Prefer to register the data in the condition of the use case of the model.
The format is preferred to be 16Khz mono-channel.
Performing authentication or identication
Both are covered in the same chapter as it is very similar:
// Identificator
Identificator identificator = com.vivoka.tssv.Engine.getInstance().makeIdentificator("ident", model,
new IStatusReporter<IdentificatorResultType, IdentificatorEventCode, IdentificatorErrorCode>() {
@Override
public void dispatchResult(IdentificatorResultType authenticatorResultType, String s, JSONObject jsonObject, boolean b) {
String user = jsonObject.optString("id");
}
@Override
public void dispatchEvent(IdentificatorEventCode identificatorEventCode, String s, String s1, int i) {}
@Override
public void dispatchError(ErrorType errorType, IdentificatorErrorCode identificatorErrorCode, String s, String s1) {}
});
// Authenticator
Authenticator authenticator = com.vivoka.tssv.Engine.getInstance().makeAuthenticator("ident", model,
new IStatusReporter<AuthenticatorResultType, AuthenticatorEventCode, AuthenticatorErrorCode>() {
@Override
public void dispatchResult(AuthenticatorResultType authenticatorResultType, String s, JSONObject jsonObject, boolean b) {
String user = jsonObject.optString("id");
}
@Override
public void dispatchEvent(AuthenticatorEventCode authenticatorEventCode, String s, String s1, int i) {}
@Override
public void dispatchError(ErrorType errorType, AuthenticatorErrorCode authenticatorErrorCode, String s, String s1) {}
});
authenticator.setUserToRecognize("victorien");
The only difference is that the authentication can only recognize user “victorien” and the identification can recognize every user enrolled in the model.

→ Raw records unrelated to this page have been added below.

(* ===== verification/Worker.v ===== *)
(** * The verification worker ([internal/worker/worker.go])

    The worker claims one lease at a time from a queue, verifies its origin
    with at most one immediate retry while the lease can still hold the work,
    and completes or abandons the lease. The queue and the verifier are
    interfaces, as in the source; their laws are what the worker relies on, and
    the store's queue and the declaration verifier discharge them. *)

From S2P Require Import Prelude GoText GoUrl GoErrors GoNetip GoJson Retry Origin Netguard.
From S2P Require Import RobotsMatch RobotsPolicy RobotsPolicyFacts RobotsHTTP Declaration Verifier Store Queue QueueFacts.

(** A non-nil context: its error in a state of the environment. *)
Abbreviation Ctx W := (W -> option error) (only parsing).

(** ** Interfaces *)

(** [Queue] and [verificationPauseQueue]; the second is optional, because the
    worker asks for it with a type assertion. *)
Class WorkQueue (W : Type) := {
  queue_Claim : Ctx W -> call W bytes (res error (option Lease));
  queue_Renew : Ctx W -> call W Lease (res error Lease);
  queue_CompleteVerification : Ctx W -> call W (Lease * Result * Z) (option error);
  queue_AbandonVerification : Ctx W -> call W Lease (option error);
  queue_VerificationPaused : option (Ctx W -> call W unit (res error bool));
}.

(** [Verifier] *)
Class WorkVerifier (W : Type) := {
  verifier_Verify : Ctx W -> call W Origin (res error Result);
}.

(** ** Configuration *)

Record Config : Type := mkConfig {
  WorkerID : bytes;
  PollInterval : Z;
  JobTimeout : Z;
  CompletionGrace : Z;
  RecheckInterval : Z;
}.

Definition maxWorkerIDLength : Z := 128.

Definition validConfig (c : Config) : bool :=
  negb (bytes_eqb (WorkerID c) []) && (utf8_RuneCount (WorkerID c) <=? maxWorkerIDLength)
  && (0 <? PollInterval c) && (0 <? JobTimeout c) && (0 <? CompletionGrace c) && (0 <? RecheckInterval c).

(** [newWorker] for dependencies that are not nil *)
Definition newWorker (c : Config) : res error Config :=
  if negb (validConfig c) then Err (errors_New errInvalidConfig) else Ok c.

(** The three-way test on [int64] durations. *)
Definition hasCompletionBudget (leaseBudget jobTimeout completionGrace : Z) : bool :=
  (0 <? leaseBudget) && (completionGrace <? leaseBudget)
  && (jobTimeout <? wrap_int64 (leaseBudget - completionGrace)).

(** What the worker reports: its observer's state transitions and the timeout
    log line. *)
Inductive notice : Type :=
| Observe (state : bytes) (source : Origin) (message : bytes)
| VerificationTimeout (source : Origin) (leaseAction : bytes).

(** [context.WithTimeout] *)
Definition contextTimeoutFactory {W} (clock : W -> Z) (ctx : Ctx W) (timeout : Z) (w : W) : Ctx W :=
  fun w' =>
    match ctx w' with
    | Some e => Some e
    | None => if clock w + timeout <=? clock w' then Some (errors_New DeadlineExceeded) else None
    end.

Section Worker.
Context {W : Type} {Q : WorkQueue W} {V : WorkVerifier W}.
Variable config : Config.
Variable clock : W -> Z.
Variable WithTimeout : Ctx W -> Z -> W -> Ctx W.
Variable notify : W -> notice -> W.

(** [validate] for a worker whose dependencies are not nil *)
Definition validate (ctx : option (Ctx W)) (w : W) : res error (Ctx W) :=
  match ctx with
  | None => Err (errors_New worker_errInvalidContext)
  | Some ctx =>
      match ctx w with
      | Some err => Err err
      | None => if negb (validConfig config) then Err (errors_New errInvalidConfig) else Ok ctx
      end
  end.

(** Whether the lease can still hold one attempt and its completion. *)
Definition budget_left (lease : Lease) (w : W) : bool :=
  hasCompletionBudget (time_Sub (lease_ExpiresAt lease) (clock w)) (JobTimeout config) (CompletionGrace config).

Definition ensureVerificationLeaseBudget (ctx : Ctx W) (lease : Lease) (w : W) : W * (Lease * option error) :=
  if budget_left lease w then (w, (lease, None))
  else
    match queue_Renew ctx w lease with
    | (w, Err renewErr) =>
        let w := notify w (Observe (bs "failed") (lease_Origin lease) (bs "lease_renewal_failed")) in
        (w, (lease, Some (match ctx w with Some contextError => contextError | None => wrap renewErr end)))
    | (w, Ok renewed) =>
        if negb (budget_left renewed w) then
          (notify w (Observe (bs "failed") (lease_Origin renewed) (bs "insufficient_lease_budget")),
           (renewed, Some (errors_New ErrInsufficientLeaseBudget)))
        else (w, (renewed, None))
    end.

(** Lines 359 to 388: one verification under the job's timeout. A failure of
    the job's own deadline becomes an unavailable result. *)
Definition verify_once (ctx : Ctx W) (current : Lease) (anyTimeout : bool) (w : W)
    : W * res error (Result * bool) :=
  let jobContext := WithTimeout ctx (JobTimeout config) w in
  match verifier_Verify jobContext w (lease_Origin current) with
  | (w, Ok result) => (w, Ok (result, anyTimeout))
  | (w, Err err) =>
      match ctx w with
      | Some contextError => (w, Err contextError)
      | None =>
          match jobContext w with
          | None =>
              (notify w (Observe (bs "failed") (lease_Origin current) (bs "verification_failed")), Err (wrap err))
          | Some _ => (w, Ok (unavailable (lease_Origin current) CategoryTimeout 0, true))
          end
      end
  end.

(** Lines 390 to 395: an unavailable result gets a category. *)
Definition categorized (r : Result) : Result :=
  mkResult (result_Outcome r) (result_Origin r) (result_Declaration r) (effective_category r) (result_RetryAfter r).

(** The attempts of [verifyWithRetries], by recursion on the attempts left. *)
Fixpoint attempt_loop (left : nat) (ctx : Ctx W) (current : Lease) (anyTimeout : bool)
    (lastResult : Result) (w : W) : W * (res error Result * Lease * bool) :=
  match left with
  | O => (w, (Ok lastResult, current, anyTimeout))
  | S left' =>
      match ensureVerificationLeaseBudget ctx current w with
      | (w, (ensured, Some ensureErr)) => (w, (Err ensureErr, ensured, anyTimeout))
      | (w, (current, None)) =>
          match verify_once ctx current anyTimeout w with
          | (w, Err err) => (w, (Err err, current, anyTimeout))
          | (w, Ok (result, anyTimeout)) =>
              let result := categorized result in
              if negb (transient_result result) then (w, (Ok result, current, anyTimeout))
              else if Nat.eqb left' 0 || (0 <? result_RetryAfter result)
              then (w, (Ok result, current, anyTimeout))
              else attempt_loop left' ctx current anyTimeout result w
          end
      end
  end.

(** [declaration.Result{}] *)
Definition zero_result : Result := mkResult OutcomeInvalid zero_origin zero_declaration CategoryNone 0.

Definition verifyWithRetries (ctx : Ctx W) (lease : Lease) (w : W) : W * (res error Result * Lease * bool) :=
  attempt_loop (Z.to_nat MaxAttemptsPerCycle) ctx lease false zero_result w.

Definition abandonHardVerifyFailure (ctx : Ctx W) (lease : Lease) (w : W) : W * option error :=
  match queue_AbandonVerification (WithTimeout ctx (CompletionGrace config) w) w lease with
  | (w, Some abandonErr) =>
      (w, Some (match ctx w with Some contextError => contextError | None => wrap abandonErr end))
  | (w, None) => (w, None)
  end.

(** Lines 284 to 327: a failed completion. *)
Definition completion_failed (ctx completionContext : Ctx W) (lease : Lease) (timedOut : bool)
    (completionError : error) (w : W) : W * option error :=
  let ended w := Some (match completionContext w with Some e => e | None => completionError end) in
  if timedOut then
    match queue_AbandonVerification (WithTimeout ctx (CompletionGrace config) w) w lease with
    | (w, Some abandonError) =>
        let w := notify w (VerificationTimeout (lease_Origin lease) (bs "abandon_failed")) in
        (w, Some (match ctx w with
                  | Some contextError => contextError
                  | None => join completionError (wrap abandonError)
                  end))
    | (w, None) =>
        let w := notify w (VerificationTimeout (lease_Origin lease) (bs "abandoned")) in
        (w, ended w)
    end
  else (w, ended w).

(** Lines 255 to 338: the completion of a verified lease. *)
Definition complete_work (ctx : Ctx W) (lease : Lease) (result : Result) (timedOut : bool) (w : W)
    : W * option error :=
  match ctx w with
  | Some contextError => (w, Some contextError)
  | None =>
      let completionContext := WithTimeout ctx (CompletionGrace config) w in
      match queue_CompleteVerification completionContext w (lease, result, RecheckInterval config) with
      | (w, Some err) =>
          let w := notify w (Observe (bs "failed") (lease_Origin lease) (bs "completion_failed")) in
          match ctx w with
          | Some contextError => (w, Some contextError)
          | None => completion_failed ctx completionContext lease timedOut (wrap err) w
          end
      | (w, None) =>
          let w := if timedOut
                   then notify w (VerificationTimeout (lease_Origin lease) (bs "completed")) else w in
          (notify w (Observe (bs "idle") zero_origin []), None)
      end
  end.

(** Lines 227 to 241: no lease. *)
Definition no_work (ctx : Ctx W) (w : W) : W * option error :=
  match queue_VerificationPaused with
  | None => (notify w (Observe (bs "idle") zero_origin []), None)
  | Some VerificationPaused =>
      match VerificationPaused ctx w tt with
      | (w, Err pauseErr) =>
          (notify w (Observe (bs "failed") zero_origin (bs "control_read_failed")), Some pauseErr)
      | (w, Ok paused) =>
          (notify w (Observe (if paused then bs "paused" else bs "idle") zero_origin []), None)
      end
  end.

(** Lines 244 to 338: the work on a claimed lease. *)
Definition process (ctx : Ctx W) (lease : Lease) (w : W) : W * option error :=
  match verifyWithRetries ctx lease w with
  | (w, (Err err, lease, _)) =>
      match abandonHardVerifyFailure ctx lease w with
      | (w, Some abandonErr) => (w, Some (join err abandonErr))
      | (w, None) => (w, Some err)
      end
  | (w, (Ok result, lease, timedOut)) => complete_work ctx lease result timedOut w
  end.

Definition RunOnce (ctx : option (Ctx W)) (w : W) : W * (bool * option error) :=
  match validate ctx w with
  | Err err => (w, (false, Some err))
  | Ok ctx =>
      match queue_Claim ctx w (WorkerID config) with
      | (w, Err err) =>
          (notify w (Observe (bs "failed") zero_origin (bs "claim_failed")), (false, Some (wrap err)))
      | (w, Ok None) => let '(w, e) := no_work ctx w in (w, (false, e))
      | (w, Ok (Some lease)) =>
          let w := notify w (Observe (bs "running") (lease_Origin lease) []) in
          let '(w, e) := process ctx lease w in (w, (true, e))
      end
  end.

(** *** Run *)

Variable waiter : Ctx W -> call W Z (option error).

(** One pass of the loop of [Run]; [Some] is the error [Run] returns. *)
Definition run_pass (ctx : Ctx W) (w : W) : W * option error :=
  match RunOnce (Some ctx) w with
  | (w, (worked, Some _)) =>
      match ctx w with
      | Some contextError => (w, Some contextError)
      | None => if worked then (w, None) else waiter ctx w (PollInterval config)
      end
  | (w, (worked, None)) => if worked then (w, None) else waiter ctx w (PollInterval config)
  end.

(** The loop; [None] means that the fuel ran out while the worker still runs. *)
Fixpoint run_loop (fuel : nat) (ctx : Ctx W) (w : W) : W * option error :=
  match fuel with
  | O => (w, None)
  | S fuel' =>
      match run_pass ctx w with
      | (w, Some err) => (w, Some err)
      | (w, None) => run_loop fuel' ctx w
      end
  end.

Definition Run (fuel : nat) (ctx : option (Ctx W)) (w : W) : W * option error :=
  match validate ctx w with
  | Err err => (w, Some err)
  | Ok ctx => run_loop fuel ctx w
  end.
End Worker.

Different providers will give you different results, for example IDVoice reports varying results as it analyzes the audio, while TSSV only sends you result if the engine thinks it is acceptable (depending of the confidence level you set).
We recommend that you try it out the application in real situation to select your custom minimum score required to satisfy your need in false rejection and false acceptation. But by default you can just check if the score is above 0.